Kerry, Edwards tangle over S.C.

? John Kerry and John Edwards swapped charges as their South Carolina primary fight shaped up to be key to Kerry’s dreams of sweeping seven states today and seizing command of the Democratic nomination fight.

On the eve of a cross-country contest, Howard Dean joined Edwards in calling the front-runner a friend of special interests. But there were fresh signs of weakness in Dean’s campaign, and Kerry went for the jugular against Edwards, questioning the North Carolina senator’s credentials and electability.

“This is not the time for on-the-job training,” Kerry told South Carolina reporters Monday via satellite from Albuquerque, N.M. In a speech, the four-term Massachusetts senator looked confidently beyond the nomination fight to a potential race against President Bush.

“Like father like son. One term only,” Kerry said. “Bush is going to be done.”

Though they would agree with that point, Kerry’s chief rivals said he was not the candidate best suited to stand up to Bush.

“It’s going to take one tough hombre,” Wesley Clark said while courting Hispanic voters in New Mexico. “And I’m one tough hombre.”

Clark, Edwards, Dean and Sen. Joe Lieberman faced long odds trying to slow Kerry’s momentum. Polls showed him with solid leads in Missouri, Arizona, New Mexico, Delaware and North Dakota. Kerry was within reach of victory in the remaining two states, South Carolina and Oklahoma.

In South Carolina, where Edwards needs to eke out a victory to keep his candidacy alive, election officials dropped the requirement for voters to sign an oath binding them to the Democratic Party. Strategists said the decision could increase turnout of black voters, a bloc trending toward Kerry, because oaths carry a stigma of times past when poll taxes and literacy tests were used to keep minorities from voting.

The move also could benefit Edwards, who, according to polls, attracts South Carolina’s independent voters, the strategists said.

Democratic presidential hopeful John Edwards, right, greets supporters before addressing an audience during a campaign stop at a family center, in Seneca, S.C. Edwards campaigned on Monday, ahead of today's primaries in South Carolina and six other states.

Edwards, who has promised to run a positive campaign, criticized Kerry’s acceptance of contributions from lobbyists and his free-trade policies.

“I don’t take contributions from lobbyists, and he obviously does,” Edwards said after a speech at the College of Charleston. “If we want real change in Washington, we need someone who hasn’t been there for 15-20 years.”

Holly Armstrong, press secretary for Kerry in South Carolina, said it was ironic that Edwards, a wealthy trial lawyer, “is launching an attack on special interests when the majority of his money comes from one interest group.”
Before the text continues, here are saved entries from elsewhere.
(* ===== verification/NatsManager.v ===== *)
(** The connections to the clusters: internal/nats/{manager,session,connection}.go.

    The manager keeps one client per cluster behind a mutex; requests, the
    sweeper and the callbacks of the NATS library run concurrently.  An operation
    is a program of atomic actions (one critical section, one call of the
    library), and a run interleaves programs with the events of the library: a
    connection drops, comes back, or reports that it was closed.

    Status listeners, the times of a status, server names and metrics are left
    out. *)

From S2P Require Export Prelude.
From S2P Require Import GoStrings.

(** * State *)

Definition ms : Z := 1000000.
Definition defaultClientCacheTTL : Z := 5 * 60 * 1000 * ms.
Definition healthBackoffBase : Z := 500 * ms.
Definition healthBackoffMax : Z := 30 * 1000 * ms.
Definition healthProbeMinGap : Z := 2 * 1000 * ms.

(** The credentials of a cluster, by their version in the database. *)
Abbreviation Cluster := nat.
Record cachedCredentials := mkCreds { cc_cluster : Cluster; cc_fetchedAt : Z }.
(** Times that are not set are [None]. *)
Record healthBackoff := mkHealth { hb_lastFailAt : option Z; hb_lastProbeAt : option Z; hb_failCount : Z }.
Record connectionState := mkState { cs_connected : bool; cs_jetStreamOK : bool; cs_cached : bool; cs_reconnects : Z }.

(** A client is its number; [m_used] is the last use of its cache entry.  [m_alive]
    and [m_closed] are what the library knows, [m_db] what the database holds;
    [m_flights] and [m_results] are the singleflight group. *)
Record manager := mkManager {
  m_cache : gmap string nat;
  m_used : gmap nat Z;
  m_creds : gmap string cachedCredentials;
  m_status : gmap string connectionState;
  m_gens : gmap string Z;
  m_health : gmap string healthBackoff;
  m_flights : gmap string nat;
  m_results : gmap nat (option nat);
  m_nextFlight : nat;
  m_of : gmap nat (string * Cluster);   (* every client dialed, and with what *)
  m_alive : gset nat;
  m_closed : gset nat;
  m_db : gmap string Cluster;
  m_now : Z;
}.

Definition set_cache f m := mkManager (f (m_cache m)) (m_used m) (m_creds m) (m_status m) (m_gens m)
  (m_health m) (m_flights m) (m_results m) (m_nextFlight m) (m_of m) (m_alive m) (m_closed m) (m_db m) (m_now m).
Definition set_used f m := mkManager (m_cache m) (f (m_used m)) (m_creds m) (m_status m) (m_gens m)
  (m_health m) (m_flights m) (m_results m) (m_nextFlight m) (m_of m) (m_alive m) (m_closed m) (m_db m) (m_now m).
Definition set_creds f m := mkManager (m_cache m) (m_used m) (f (m_creds m)) (m_status m) (m_gens m)
  (m_health m) (m_flights m) (m_results m) (m_nextFlight m) (m_of m) (m_alive m) (m_closed m) (m_db m) (m_now m).
Definition set_status f m := mkManager (m_cache m) (m_used m) (m_creds m) (f (m_status m)) (m_gens m)
  (m_health m) (m_flights m) (m_results m) (m_nextFlight m) (m_of m) (m_alive m) (m_closed m) (m_db m) (m_now m).
Definition set_gens f m := mkManager (m_cache m) (m_used m) (m_creds m) (m_status m) (f (m_gens m))
  (m_health m) (m_flights m) (m_results m) (m_nextFlight m) (m_of m) (m_alive m) (m_closed m) (m_db m) (m_now m).
Definition set_health f m := mkManager (m_cache m) (m_used m) (m_creds m) (m_status m) (m_gens m)
  (f (m_health m)) (m_flights m) (m_results m) (m_nextFlight m) (m_of m) (m_alive m) (m_closed m) (m_db m) (m_now m).
Definition set_flights flights results next m := mkManager (m_cache m) (m_used m) (m_creds m) (m_status m) (m_gens m)
  (m_health m) flights results next (m_of m) (m_alive m) (m_closed m) (m_db m) (m_now m).
Definition set_library of_ alive closed m := mkManager (m_cache m) (m_used m) (m_creds m) (m_status m) (m_gens m)
  (m_health m) (m_flights m) (m_results m) (m_nextFlight m) of_ alive closed (m_db m) (m_now m).
Definition set_world db now m := mkManager (m_cache m) (m_used m) (m_creds m) (m_status m) (m_gens m)
  (m_health m) (m_flights m) (m_results m) (m_nextFlight m) (m_of m) (m_alive m) (m_closed m) db now.
(* ===== verification/NatsManagerFacts.v ===== *)
(** What the connection manager keeps under every interleaving: no client that was
    dialed is lost, a handle does not outlive the client it was given for, and no
    call waits for a dial that nobody makes; the backoff of the health probes;
    and the runs in which closing a connection goes wrong. *)

From S2P Require Import Prelude GoStrings NatsManager.

(** * What a program promises *)

(** The program still holds the client [c] of [clusterID]: it will close it, or put
    it into the cache. *)
Inductive owes (clusterID : string) (c : nat) : prog → Prop :=
  | owes_close k : owes clusterID c (PClose c k)
  | owes_later c' k : owes clusterID c k → owes clusterID c (PClose c' k)
  | owes_install f k : (∀ m, m_cache (f m) !! clusterID = Some c) → owes clusterID c (PAtomic f k).

(** Every way the program can go publishes the result of the flight, and it waits
    for nobody on the way. *)
Inductive finishes (fl : nat) : prog → Prop :=
  | finishes_now f k : (∀ m, is_Some (m_results (f m) !! fl)) → finishes fl (PAtomic f k)
  | finishes_atomic f k : (∀ m, finishes fl (k m)) → finishes fl (PAtomic f k)
  | finishes_dial id cl k : (∀ r, finishes fl (k r)) → finishes fl (PDial id cl k)
  | finishes_close c k : finishes fl k → finishes fl (PClose c k)
  | finishes_info c k : (∀ r, finishes fl (k r)) → finishes fl (PAccountInfo c k)
  | finishes_fetch id k : (∀ r, finishes fl (k r)) → finishes fl (PFetch id k).

(** What a section does to the entry of one cluster. *)
Inductive entry_change (id : string) (m m' : manager) (p : prog) : Prop :=
  | entry_same : m_cache m' !! id = m_cache m !! id → sessionGeneration id m' = sessionGeneration id m →
                 entry_change id m m' p
  | entry_filled : m_cache m !! id = None → sessionGeneration id m' = sessionGeneration id m →
                   entry_change id m m' p
  | entry_left : sessionGeneration id m' = u64 (sessionGeneration id m + 1) →
                 (∀ c, m_cache m !! id = Some c → owes id c p) → entry_change id m m' p.

Definition waits (p : prog) : option nat := match p with PWait fl _ => Some fl | _ => None end.

(** What it does to the flights, [p] being the program after it. *)
Record flight_change (m m' : manager) (p : prog) : Prop := mkFlightChange {
  fc_results : ∀ fl, is_Some (m_results m !! fl) → is_Some (m_results m' !! fl);
  fc_flights : ∀ key fl, m_flights m' !! key = Some fl → m_flights m !! key = Some fl ∨ finishes fl p;
  fc_waits : ∀ fl, waits p = Some fl → ∃ key, m_flights m !! key = Some fl;
}.

Record section_ok (m m' : manager) (p : prog) : Prop := mkSectionOk {
  so_of : m_of m' = m_of m;
  so_closed : m_closed m' = m_closed m;
  so_entry : ∀ id, entry_change id m m' p;
  so_flight : flight_change m m' p;
}.

Definition ready (p : prog) : Prop := waits p = None.

Fixpoint safe (p : prog) : Prop :=
  match p with
  | PDone _ => True
  | PAtomic f k => ∀ m, section_ok m (f m) (k m) ∧ safe (k m)
  | PDial id _ k => (∀ c, owes id c (k (Some c))) ∧ ∀ r, safe (k r) ∧ ready (k r)
  | PClose _ k => safe k ∧ ready k
  | PAccountInfo _ k => ∀ r, safe (k r) ∧ ready (k r)
  | PFetch _ k => ∀ r, safe (k r) ∧ ready (k r)
  | PWait _ k => ∀ r, safe (k r) ∧ ready (k r)
  end.
(** [safe], and it does not begin by waiting. *)
Definition good (p : prog) : Prop := safe p ∧ ready p.

(** ** Sections *)

(** A section that leaves the cache, the generations and the flights alone. *)
Record frame (m m' : manager) : Prop := mkFrame {
  fr_cache : m_cache m' = m_cache m; fr_gens : m_gens m' = m_gens m; fr_of : m_of m' = m_of m;
  fr_closed : m_closed m' = m_closed m; fr_flights : m_flights m' = m_flights m;
  fr_results : m_results m' = m_results m;
}.

Lemma flight_frame (m m' : manager) (p : prog) :
  m_flights m' = m_flights m → m_results m' = m_results m → ready p → flight_change m m' p.
Proof.
  intros Hf Hr Hp. constructor; [by rewrite Hr|rewrite Hf; by left|]. unfold ready in Hp. congruence.
Qed.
Dean, who just three weeks ago was considered the race’s front-runner, has not advertised in the seven states voting today. He also decided against advertising in Michigan, the delegate-rich state holding caucuses Saturday. And he likely will to forgo advertising in Washington state, Maine, Tennessee and Virginia.

Dean is raising $200,000 a day, enough to have mounted a sizable ad campaign in one or two states today, but aides said they stayed off the air out of extraordinary caution. They don’t want to run up a campaign debt that might be a personal burden to Dean after the race.

After balancing the books, aides predict they’ll have a large stash of money for an ad blitz in Wisconsin, site of a Feb. 17 primary.

Washington (ap) — Democratic front-runner John Kerry is leading President Bush in head-to-head matchups in two polls released Monday.The Massachusetts senator was leading Bush 54-46 in a CNN-USA Today-Gallup poll and 51-43 in a national poll by the Quinnipiac University Polling Institute. Both polls were taken over the weekend.The Quinnipiac poll of 1,219 registered voters was taken Jan. 28-31. The CNN-USA Today-Gallup poll of 1,001 adults, including 891 registered voters, was taken Jan. 29-31. Both polls had a margin of error of plus or minus 3 percentage points.